**Exercise description:**
Only the lines from the one containing "- destruct (Hs" to the end of the records should be given again, word for word and in full.
━━━━━ Information shown
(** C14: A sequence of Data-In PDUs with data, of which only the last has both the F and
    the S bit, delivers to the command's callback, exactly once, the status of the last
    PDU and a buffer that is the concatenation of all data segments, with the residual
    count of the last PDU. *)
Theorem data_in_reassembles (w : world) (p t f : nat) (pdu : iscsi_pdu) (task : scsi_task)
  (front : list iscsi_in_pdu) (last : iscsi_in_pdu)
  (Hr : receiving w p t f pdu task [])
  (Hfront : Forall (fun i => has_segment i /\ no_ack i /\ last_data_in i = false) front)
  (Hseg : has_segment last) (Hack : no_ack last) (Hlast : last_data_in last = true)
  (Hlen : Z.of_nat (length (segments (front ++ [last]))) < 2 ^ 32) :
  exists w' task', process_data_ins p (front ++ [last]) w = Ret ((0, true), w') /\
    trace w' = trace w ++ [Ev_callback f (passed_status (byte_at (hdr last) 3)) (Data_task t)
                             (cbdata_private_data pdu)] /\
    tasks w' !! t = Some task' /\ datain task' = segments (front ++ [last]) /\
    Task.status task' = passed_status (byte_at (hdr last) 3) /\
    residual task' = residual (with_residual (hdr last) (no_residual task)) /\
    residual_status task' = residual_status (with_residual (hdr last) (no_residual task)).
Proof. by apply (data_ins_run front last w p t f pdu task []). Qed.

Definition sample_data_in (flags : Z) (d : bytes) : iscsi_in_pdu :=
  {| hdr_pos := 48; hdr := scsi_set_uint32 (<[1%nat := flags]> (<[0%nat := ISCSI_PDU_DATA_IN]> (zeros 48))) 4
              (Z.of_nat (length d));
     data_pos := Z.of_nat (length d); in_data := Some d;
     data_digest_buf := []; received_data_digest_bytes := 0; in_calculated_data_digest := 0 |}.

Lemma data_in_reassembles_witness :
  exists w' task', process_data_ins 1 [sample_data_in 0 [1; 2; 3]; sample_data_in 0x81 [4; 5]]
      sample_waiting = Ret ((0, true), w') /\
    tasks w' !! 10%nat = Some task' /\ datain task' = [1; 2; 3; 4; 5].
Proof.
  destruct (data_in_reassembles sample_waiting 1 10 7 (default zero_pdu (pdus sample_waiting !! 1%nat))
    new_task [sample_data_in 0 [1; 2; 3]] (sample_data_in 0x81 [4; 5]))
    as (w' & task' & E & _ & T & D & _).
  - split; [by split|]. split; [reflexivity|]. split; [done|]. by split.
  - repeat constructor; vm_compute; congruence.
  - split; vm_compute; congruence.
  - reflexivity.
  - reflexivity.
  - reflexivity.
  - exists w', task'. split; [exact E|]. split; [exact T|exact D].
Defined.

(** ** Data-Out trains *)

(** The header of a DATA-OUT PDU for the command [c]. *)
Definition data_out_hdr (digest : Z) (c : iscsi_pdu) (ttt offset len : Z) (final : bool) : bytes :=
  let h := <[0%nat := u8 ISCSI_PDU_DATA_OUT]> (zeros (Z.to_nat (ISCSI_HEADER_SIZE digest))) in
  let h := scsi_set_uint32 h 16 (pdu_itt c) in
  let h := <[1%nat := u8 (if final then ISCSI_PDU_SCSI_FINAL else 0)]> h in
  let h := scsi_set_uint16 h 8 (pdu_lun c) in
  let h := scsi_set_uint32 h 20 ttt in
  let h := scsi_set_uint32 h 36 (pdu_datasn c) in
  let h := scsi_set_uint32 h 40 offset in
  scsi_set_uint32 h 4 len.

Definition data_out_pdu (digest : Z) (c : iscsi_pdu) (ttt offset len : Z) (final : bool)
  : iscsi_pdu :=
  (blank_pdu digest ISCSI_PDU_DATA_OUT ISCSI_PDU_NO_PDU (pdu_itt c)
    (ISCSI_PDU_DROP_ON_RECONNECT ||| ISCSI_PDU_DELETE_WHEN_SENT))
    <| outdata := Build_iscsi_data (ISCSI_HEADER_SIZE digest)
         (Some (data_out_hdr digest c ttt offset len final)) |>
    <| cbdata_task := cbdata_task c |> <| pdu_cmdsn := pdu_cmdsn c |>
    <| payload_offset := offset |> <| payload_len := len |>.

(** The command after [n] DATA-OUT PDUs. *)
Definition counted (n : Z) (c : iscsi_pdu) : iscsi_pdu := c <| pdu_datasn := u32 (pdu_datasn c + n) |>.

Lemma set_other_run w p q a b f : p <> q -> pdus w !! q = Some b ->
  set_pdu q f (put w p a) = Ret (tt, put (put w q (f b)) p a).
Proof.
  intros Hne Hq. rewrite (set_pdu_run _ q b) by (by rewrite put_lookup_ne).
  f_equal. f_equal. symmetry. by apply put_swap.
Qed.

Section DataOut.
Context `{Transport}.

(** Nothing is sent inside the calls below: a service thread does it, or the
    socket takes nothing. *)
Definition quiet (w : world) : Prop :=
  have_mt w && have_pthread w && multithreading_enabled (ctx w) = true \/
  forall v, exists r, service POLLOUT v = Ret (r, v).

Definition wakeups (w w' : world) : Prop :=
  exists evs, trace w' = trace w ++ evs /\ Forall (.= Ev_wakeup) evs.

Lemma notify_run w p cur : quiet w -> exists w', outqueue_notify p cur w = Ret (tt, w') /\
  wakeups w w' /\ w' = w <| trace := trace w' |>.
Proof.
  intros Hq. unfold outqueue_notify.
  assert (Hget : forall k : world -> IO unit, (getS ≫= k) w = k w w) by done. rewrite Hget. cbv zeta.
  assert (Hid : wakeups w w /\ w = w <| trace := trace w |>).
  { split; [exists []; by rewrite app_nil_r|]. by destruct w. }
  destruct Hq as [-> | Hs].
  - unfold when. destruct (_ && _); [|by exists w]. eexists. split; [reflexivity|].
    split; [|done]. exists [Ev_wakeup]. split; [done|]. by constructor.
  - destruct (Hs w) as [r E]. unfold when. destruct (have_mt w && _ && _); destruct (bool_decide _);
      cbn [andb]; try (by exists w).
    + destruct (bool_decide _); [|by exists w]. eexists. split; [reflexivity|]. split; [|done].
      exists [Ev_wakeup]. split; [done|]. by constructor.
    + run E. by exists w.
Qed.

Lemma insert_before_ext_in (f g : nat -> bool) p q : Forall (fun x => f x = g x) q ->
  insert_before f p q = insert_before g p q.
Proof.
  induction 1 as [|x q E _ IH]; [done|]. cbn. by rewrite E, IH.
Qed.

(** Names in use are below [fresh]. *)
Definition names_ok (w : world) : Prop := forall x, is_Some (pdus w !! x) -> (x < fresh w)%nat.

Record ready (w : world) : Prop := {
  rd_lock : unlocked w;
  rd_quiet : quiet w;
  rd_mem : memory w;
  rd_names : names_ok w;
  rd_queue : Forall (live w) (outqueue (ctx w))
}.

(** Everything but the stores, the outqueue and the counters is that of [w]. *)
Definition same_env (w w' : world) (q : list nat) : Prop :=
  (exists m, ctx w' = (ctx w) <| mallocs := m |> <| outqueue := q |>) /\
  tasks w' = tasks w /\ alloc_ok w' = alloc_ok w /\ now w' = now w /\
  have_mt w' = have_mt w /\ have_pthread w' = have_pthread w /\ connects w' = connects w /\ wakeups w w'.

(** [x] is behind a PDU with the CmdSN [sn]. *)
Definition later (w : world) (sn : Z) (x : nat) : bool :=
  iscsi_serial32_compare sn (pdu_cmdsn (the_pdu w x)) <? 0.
━━━━━━━━━━
**Final answer:**
  - destruct (Hs w) as [r E]. unfold when. destruct (have_mt w && _ && _); destruct (bool_decide _);
      cbn [andb]; try (by exists w).
    + destruct (bool_decide _); [|by exists w]. eexists. split; [reflexivity|]. split; [|done].
      exists [Ev_wakeup]. split; [done|]. by constructor.
    + run E. by exists w.
Qed.

Lemma insert_before_ext_in (f g : nat -> bool) p q : Forall (fun x => f x = g x) q ->
  insert_before f p q = insert_before g p q.
Proof.
  induction 1 as [|x q E _ IH]; [done|]. cbn. by rewrite E, IH.
Qed.

(** Names in use are below [fresh]. *)
Definition names_ok (w : world) : Prop := forall x, is_Some (pdus w !! x) -> (x < fresh w)%nat.

Record ready (w : world) : Prop := {
  rd_lock : unlocked w;
  rd_quiet : quiet w;
  rd_mem : memory w;
  rd_names : names_ok w;
  rd_queue : Forall (live w) (outqueue (ctx w))
}.

(** Everything but the stores, the outqueue and the counters is that of [w]. *)
Definition same_env (w w' : world) (q : list nat) : Prop :=
  (exists m, ctx w' = (ctx w) <| mallocs := m |> <| outqueue := q |>) /\
  tasks w' = tasks w /\ alloc_ok w' = alloc_ok w /\ now w' = now w /\
  have_mt w' = have_mt w /\ have_pthread w' = have_pthread w /\ connects w' = connects w /\ wakeups w w'.

(** [x] is behind a PDU with the CmdSN [sn]. *)
Definition later (w : world) (sn : Z) (x : nat) : bool :=
  iscsi_serial32_compare sn (pdu_cmdsn (the_pdu w x)) <? 0.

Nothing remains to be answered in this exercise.